— Work instructions —
The output is the lines below from the one with "destruct (resolved_services f" through the one with "if HasPrefix w", both included, printed exactly and with no other line.

Dataset entries:

Lemma run_announces `{UrlPackage} startText controlText w cfg routes cb :
  onReady w = Some cb ->
  let r := run startText controlText w cfg routes in
  (forallb plain r.1 = true /\ r.2 <> Returned None) \/ announced cfg cb r.1 r.2.
Proof.
  intros Hcb. cbv zeta. unfold run. pose proof (ensureStateDir_plain (onWindows w) (StateDir cfg) (stateStat w)) as Hn.
  destruct (ensureStateDir _ _ _) as [ops [err|]]; cbn [fst snd] in *; [by left|].
  assert (let l := withBootstrapLifecycle startText controlText w cfg (runBridge w cfg routes) in
    (forallb plain l.1 = true /\ l.2 <> Returned None) \/ announced cfg cb l.1 l.2) as Hl.
  { cbv zeta. unfold withBootstrapLifecycle.
    assert (forallb plain (startConfiguredBootstrap w cfg).1 = true) as Hs.
    { unfold startConfiguredBootstrap. destruct (bool_decide _); [done|]. destruct (start _ _) as [o [[?|?]|]]; [|apply tunnel_plain..].
      destruct (ConfigureControlProxy _ _) as [? [?|]]; cbn [fst]; by rewrite forallb_app, !tunnel_plain. }
    destruct (startConfiguredBootstrap w cfg) as [ops' [[t|e]|]]; cbn [fst snd] in *; [| |by left].
    2:{ left. by rewrite forallb_app, Hs. }
    destruct (bridge_announces w cfg routes cb Hcb) as [[Hp Hne]|Ha]; destruct (runBridge w cfg routes) as [br [|e]]; cbn [fst snd] in *.
    - left. by rewrite forallb_app, Hs, Hp.
    - left. rewrite !forallb_app, Hs, Hp. split; [|done]. by destruct t.
    - right. rewrite <- (app_nil_r br). by apply announced_between.
    - right. apply announced_between; [done| |done]. cbn. by destruct t. }
  cbv zeta in Hl. destruct (withBootstrapLifecycle _ _ _ _ _) as [did [|err]]; cbn [fst snd] in *.
  - destruct Hl as [[Hl ?]|Hl]; [left; by rewrite forallb_app, Hn, Hl|right].
    rewrite <- (app_nil_r did). by apply announced_between.
  - assert (forallb plain ((if EphemeralState cfg then cleanupEphemeralStateDir (StateDir cfg) (removals w) else []) ++ [Cancel; CloseLog]) = true) as Hc.
    { rewrite forallb_app. destruct (EphemeralState cfg); [unfold cleanupEphemeralStateDir; by rewrite cleanup_plain|done]. }
    destruct Hl as [[Hl ?]|Hl]; [left; rewrite !forallb_app, Hn, Hl; by rewrite forallb_app in Hc|right].
    by apply announced_between.
Qed.

(** * What a run reports *)

Definition errorLines (ops : list run_op) : list string :=
  omap (fun op => match op with Stderr t => Some t | _ => None end) ops.

Lemma errorLines_app a b : errorLines (a ++ b) = errorLines a ++ errorLines b.
Proof. apply omap_app. Qed.
(** C12: nothing listens on the node before it came up with tags, and nothing but the
    ports of the plan's services, each forwarded to the same port of this host. READY
    is printed once at most, after every one of them was opened, and names exactly
    them. *)
Theorem serve_publishes_plan w ops e :
  runHostServe startText controlText publishText w = (ops, e) ->
  (forall o, o ∈ published ops ->
     exists p status s, (loadServePlan w).2 = Ok p /\ nodeUp w = Ok status /\ NodeTags status <> [] /\ s ∈ pServices p
       /\ (o = Serve.Listen (listen_addr s) \/ o = Serve.Serve (listen_addr s) (target_addr s) \/ o = CloseListener (listen_addr s)))
  /\ (printed ops = []
      \/ exists p, (loadServePlan w).2 = Ok p
         /\ printed ops = [formatServeReady (Serve.Hostname (pNode p)) (pServices p) (Enrolling (pNode p)) +:+ newline]
         /\ published ops = map (fun s => Serve.Listen (listen_addr s)) (pServices p)
                            ++ map (fun s => Serve.Serve (listen_addr s) (target_addr s)) (pServices p)).
Proof.
  intros [[Hp Ho]|(p & did & de & Hl & Hn & Hp & Ho)]%serve_published.
  { rewrite Hp, Ho. split; [by intros o ?%elem_of_nil|by left]. }
  rewrite Hp, Ho. destruct (node_published _ _ _ _ Hn) as [Hr Hs]. split.
  - intros o Hin. destruct Hs as [He|[(status & Hu & Ht) He]]; [by rewrite He in Hin; apply elem_of_nil in Hin|].
    rewrite He in Hin. exists p, status. unfold Publish in Hin.
    destruct (openAll (canListen w) (pServices p) []) as [ops1 r1] eqn:E. apply openAll_spec in E.
    destruct r1 as [all|er]; cbn [fst] in Hin.
    + destruct E as (_ & -> & _). apply elem_of_app in Hin as [(s & -> & ?)%list_elem_of_fmap|(s & -> & ?)%list_elem_of_fmap]; exists s; split_and!; auto.
    + destruct E as (pre & s0 & post & Es & _ & _ & _ & ->). rewrite Es. rewrite app_nil_l in Hin.
      apply elem_of_app in Hin as [(s & -> & Hs)%list_elem_of_fmap|(a & -> & (s & -> & Hs)%list_elem_of_fmap)%list_elem_of_fmap];
        exists s; (split_and!; [done|done|done|set_solver|auto]).
  - destruct Hr as [?|(Hr & opened & Hpub)]; [by left|right]. exists p. split; [done|]. split; [done|].
    unfold Publish in Hpub. destruct (openAll (canListen w) (pServices p) []) as [ops1 r1] eqn:E. apply openAll_spec in E.
    destruct r1 as [all|er]; [|done]. destruct E as (_ & -> & _). by injection Hpub as <- _.
Qed.
End Facts.

(** * The resources of a run *)

(** What the run holds: a child it started, whether the supervisor owns it, the
    node, open ports on it, and the health server. *)
Record serve_held : Type := mkServeHeld { child : bool; owned : bool; joined : bool; open : bool; health : bool }.
Definition holds_nothing : serve_held := mkServeHeld false false false false false.

Definition serve_next (h : serve_held) (op : serve_op) : option serve_held :=
  match op with
  | TunnelOp Contain => if child h || joined h then None else Some (mkServeHeld true (owned h) (joined h) (open h) (health h))
  | TunnelOp AwaitExit => if child h && negb (owned h) then Some (mkServeHeld false false (joined h) (open h) (health h)) else None
  | Supervise _ _ => if child h && negb (owned h) then Some (mkServeHeld true true (joined h) (open h) (health h)) else None
  | StopSupervisor => if owned h && negb (joined h) then Some (mkServeHeld false false (joined h) (open h) (health h)) else None
  | NodeStart _ _ => if joined h then None else Some (mkServeHeld (child h) (owned h) true (open h) (health h))
  | NodeStop => if joined h && negb (open h) then Some (mkServeHeld (child h) (owned h) false (open h) (health h)) else None
  | PublishOp (Serve.Serve _ _) => if joined h then Some (mkServeHeld (child h) (owned h) (joined h) true (health h)) else None
  | PublishOp _ => if joined h then Some h else None
  | Unpublish => if joined h then Some (mkServeHeld (child h) (owned h) (joined h) false (health h)) else None
  | HealthOp _ => if health h then None else Some (mkServeHeld (child h) (owned h) (joined h) (open h) true)
  | HealthStop => if health h then Some (mkServeHeld (child h) (owned h) (joined h) (open h) false) else None
  | _ => Some h
  end.

Abbreviation serves := (conforms serve_next).

Definition serve_neutral (op : serve_op) : bool :=
  match op with
  | EnsureDir _ | KeyOp _ | ProxyOp _ _ | WatchOp | ReportOp _ | Out _ | ErrOut _ => true
  | TunnelOp Contain | TunnelOp AwaitExit => false
  | TunnelOp _ => true
  | _ => false
  end.

Lemma serves_neutral h ops : forallb serve_neutral ops = true -> serves h ops = Some h.
Proof. apply conforms_neutral. intros s [| |o| | | | | | | | | | | | |]; try done. by destruct o. Qed.

(** Ports are opened on a node that is up, and the run knows whether one serves. *)
Lemma publish_serves c o b hl ops :
  exists b', serves (mkServeHeld c o true b hl) (map PublishOp ops) = Some (mkServeHeld c o true b' hl)
    /\ ((forall a t, Serve.Serve a t ∉ ops) -> b' = b).
Proof.
  revert b. induction ops as [|op ops IH]; intros b; [by exists b|]. destruct op as [a|a t|a]; cbn;
    [destruct (IH b) as (b' & H1 & H2)|destruct (IH true) as (b' & H1 & _)|destruct (IH b) as (b' & H1 & H2)];
    exists b'; split; try done; intros Hno.
  - apply H2. intros a' t' Hin. apply (Hno a' t'). by right.
  - destruct (Hno a t). by left.
  - apply H2. intros a' t' Hin. apply (Hno a' t'). by right.
Qed.

Lemma node_serves publishText w p c o :
  exists h, serves (mkServeHeld c o false false false) (runServeNode publishText w p).1 = Some h
    /\ child h = c /\ owned h = o
    /\ ((runServeNode publishText w p).2 = Serving \/ h = mkServeHeld c o false false false).
Proof.
  unfold runServeNode. destruct (nodeUp w) as [status|err].
  2: { destruct (ctxOver w); [|destruct (diagnoseTailscaleInitError _) as [[r hi] m]];
         eexists; (split; [reflexivity|]); auto. }
  destruct (bool_decide (NodeTags status = [])); [eexists; (split; [reflexivity|]); auto|].
  destruct (Publish (canListen w) (pServices p)) as [ops [opened|err]] eqn:Ep; cbn [fst snd].
  - destruct (publish_serves c o false false ops) as (b & Hb & _).
    set (serving := [NodeStart (pNode p) defaultTimeout] ++ _).
    assert (serves (mkServeHeld c o false false false) serving
      = Some (mkServeHeld c o true b (match HealthAddr (pMesh p) with Some _ => true | None => false end))) as Hs.
    { subst serving. rewrite !conforms_app. cbn. rewrite conforms_app, Hb. by destruct (hasLocalAPI w), (HealthAddr (pMesh p)). }
    destruct (ended w); cbn [fst snd]; [|rewrite Hs; eexists; split; [reflexivity|]; auto].
    rewrite conforms_app, Hs. destruct (HealthAddr (pMesh p)); (eexists; split; [reflexivity|]; auto).
  - destruct (publish_serves c o false false ops) as (b & Hb & Hno). rewrite Hno in Hb.
    + rewrite conforms_app. cbn. rewrite conforms_app, Hb. eexists. split; [reflexivity|]. auto.
    + intros a t. unfold Publish in Ep. destruct (openAll (canListen w) (pServices p) []) as [ops1 r1] eqn:E.
      apply openAll_spec in E. destruct r1 as [all|e1]; [done|]. injection Ep as <- _.
      destruct E as (pre & s & post & _ & _ & _ & _ & ->). rewrite elem_of_app, !list_elem_of_fmap. naive_solver.
Qed.

Section Releases.
Context `{UrlPackage}.
Variable startText : start_error -> string.
Variable controlText : control_error -> string.
Variable publishText : publish_error -> string.

Lemma boot_serves w p :
  exists h, serves holds_nothing (startServeBootstrap w p).1 = Some h
    /\ match (startServeBootstrap w p).2 with
       | None => True
       | Some (Err _) => h = holds_nothing
       | Some (Ok supervised) => h = mkServeHeld supervised supervised false false false
       end.
Proof.
  unfold startServeBootstrap. destruct (HostFile.BootstrapSSH (pMesh p)) as [ep|]; [|by eexists].
  assert (forall b o, (start b (sshEnv w)) = o ->
    (o.2 = None -> exists h, serves holds_nothing (map TunnelOp o.1) = Some h)
    /\ (forall e, o.2 = Some (Err e) -> serves holds_nothing (map TunnelOp o.1) = Some holds_nothing)
    /\ (forall u, o.2 = Some (Ok u) -> serves holds_nothing (map TunnelOp o.1) = Some (mkServeHeld true false false false false)))
    as Hs.
  { intros b o <-. unfold start. destruct (lookPath (sshEnv w)); [|by split_and!; eauto].
    destruct (buildSSHArgs _ _); [|by split_and!; eauto].
    destruct (canBind (sshEnv w)); [|by split_and!; eauto]. destruct (starts (sshEnv w)); [|by split_and!; eauto].
    destruct (waitUntilReady _ _ _) as [[[]|e]|]; cbn; split_and!; by eauto. }
  destruct (start _ (sshEnv w)) as [ops out] eqn:E. destruct (Hs _ _ E) as (H1 & H2 & H3). cbn [fst snd] in *.
  destruct out as [[u|e]|]; cbn [fst snd].
  - destruct (ConfigureControlProxy _ _) as [cs [e|]]; cbn [fst snd]; rewrite conforms_app, (H3 u eq_refl); by eexists.
  - rewrite (H2 e eq_refl). by eexists.
  - destruct (H1 eq_refl) as [h Hh]. by exists h.
Qed.

Lemma plan_neutral w : forallb serve_neutral (loadServePlan w).1 = true.
Proof.
  unfold loadServePlan. case_bool_decide; [done|]. destruct (LoadServeFile _ _).2 as [f|]; [|done].
  destruct (hMesh (fHost f)) as [m|], (hControlURL (fHost f)) as [c|]; try done.
  destruct (HostFile.StateDir m) as [d|]; [|done]. destruct (ensures w d); [|done]. cbn [negb].
  destruct (NewNodeConfig _ _ _) as [ops nc]. cbn. by induction ops.
Qed.

(** A run takes and gives back in order: the child before the node, the node before
    its ports; ports are closed before the node, the node before the supervisor,
    which owns the child once it runs. When the run has ended, wherever it failed,
    nothing of it is left. *)
Theorem serve_releases w :
  let r := runHostServe startText controlText publishText w in
  exists h, serves holds_nothing r.1 = Some h /\ (r.2 = Serving \/ h = holds_nothing).
Proof.
  unfold runHostServe. pose proof (plan_neutral w) as Hn. destruct (loadServePlan w) as [pre [p|e]]; cbn [fst snd] in *.
  2: { rewrite serves_neutral by done. eexists. auto. }
  destruct (boot_serves w p) as (h & Hh & Ho). destruct (startServeBootstrap w p) as [boot [[sup|e]|]]; cbn [fst snd] in *; subst.
  - destruct (node_serves publishText w p sup sup) as (h & Hs & Hc & Hw & He).
    destruct (runServeNode publishText w p) as [did de]. cbn [fst snd] in *.
    assert (serves holds_nothing (pre ++ boot ++ did) = Some h) as Hall.
    { rewrite conforms_app, serves_neutral by done. cbn. rewrite conforms_app, Hh. exact Hs. }
    destruct de as [|err]; cbn [fst snd]; [exists h; auto|]. destruct He as [?| ->]; [done|].
    exists holds_nothing. rewrite !app_assoc, <- (app_assoc pre), conforms_app, Hall. destruct sup; cbn; auto.
  - exists holds_nothing. rewrite conforms_app, serves_neutral by done. cbn. rewrite conforms_app, Hh. cbn. auto.
  - exists h. rewrite conforms_app, serves_neutral by done. cbn. rewrite Hh. auto.
Qed.

(** * The plan *)

(** A plan comes from a valid file with a mesh, a control plane and a state
    directory the checks accepted; its services are the resolved ones, of known
    kinds, each once, on ports in range; it enrols exactly when there is no node
    state, with a key it then holds. *)
Theorem serve_plan_checked w p :
  (loadServePlan w).2 = Ok p ->
  exists warned file mesh dir control,
    LoadServeFile (fileAt w (configFlag w)) (osName w) = (warned, Ok file)
    /\ hMesh (fHost file) = Some mesh /\ pMesh p = mesh /\ hControlURL (fHost file) = Some control
    /\ HostFile.StateDir mesh = Some dir /\ ensures w dir = true
    /\ nStateDir (pNode p) = dir /\ nControlURL (pNode p) = control
    /\ (Enrolling (pNode p) = true <-> Serve.AuthKey (pNode p) <> "")
    /\ pServices p <> [] /\ NoDup (map Serve.Kind (pServices p))
    /\ Forall (fun s => is_Some (defaultPorts (Serve.Kind s)) /\ in_port_range (Serve.Port s)) (pServices p).
Proof.
  intros Hp. unfold loadServePlan in Hp. case_bool_decide; [done|].
  destruct (LoadServeFile _ _) as [warned [f|]] eqn:El; cbn [snd] in Hp; [|done].
  destruct (hMesh (fHost f)) as [m|] eqn:Em, (hControlURL (fHost f)) as [c|] eqn:Ec; try done.
  destruct (HostFile.StateDir m) as [d|] eqn:Ed; [|done]. destruct (ensures w d) eqn:Es; [|done]. cbn [negb] in Hp.
  destruct (NewNodeConfig (files w) m c) as [ops nc] eqn:En. cbn [snd] in Hp.
  apply bind_Ok in Hp as (nc' & Hnc%map_err_Ok & [= <-]). cbn [pNode pMesh pServices].
  subst nc. destruct (NewNodeConfig_Ok _ _ _ _ _ En) as (Hd & Hu & _ & _ & Hk & _).
  unfold LoadServeFile in El. apply loadFile_Ok in El as El'. destruct El' as (raw & _ & _ & Hv).
  destruct (resolved_services f (osName w) _ (env_of w)
    (mkFlags "" false false 0 (default false (verboseFlag w)) (bool_decide (is_Some (verboseFlag w))) "")
    (proj2 (validate_spec _ _ _) Hv)) as (H1 & H2 & H3 & _); [cbn; lia|].
  exists warned, f, m, d, c. rewrite Ed in Hd. injection Hd as Hd. unfold serveServices. split_and!; try done.
  - intros Hm. apply H1. by destruct (HostFile.Services _).
  - by rewrite map_map.
  - apply Forall_map. exact H2.
Qed.
End Releases.

(** * Reading READY *)

Definition ready_service (s : Service) : string := Serve.Kind s +:+ String ":" (Itoa (Serve.Port s)).

(** A reader of the services: words, then commas, then colons. *)
Definition read_services (line : string) : option (list (string * option Z)) :=
  w ← Fields line !! 2;
  if HasPrefix w "services="
  then Some (map (fun x => let '(k, p, _) := Cut ":" x in (k, Atoi p)) (Split "," (str_drop 9 w)))
  else None.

— Finished exercise —
  destruct (resolved_services f (osName w) _ (env_of w)
    (mkFlags "" false false 0 (default false (verboseFlag w)) (bool_decide (is_Some (verboseFlag w))) "")
    (proj2 (validate_spec _ _ _) Hv)) as (H1 & H2 & H3 & _); [cbn; lia|].
  exists warned, f, m, d, c. rewrite Ed in Hd. injection Hd as Hd. unfold serveServices. split_and!; try done.
  - intros Hm. apply H1. by destruct (HostFile.Services _).
  - by rewrite map_map.
  - apply Forall_map. exact H2.
Qed.
End Releases.

(** * Reading READY *)

Definition ready_service (s : Service) : string := Serve.Kind s +:+ String ":" (Itoa (Serve.Port s)).

(** A reader of the services: words, then commas, then colons. *)
Definition read_services (line : string) : option (list (string * option Z)) :=
  w ← Fields line !! 2;
  if HasPrefix w "services="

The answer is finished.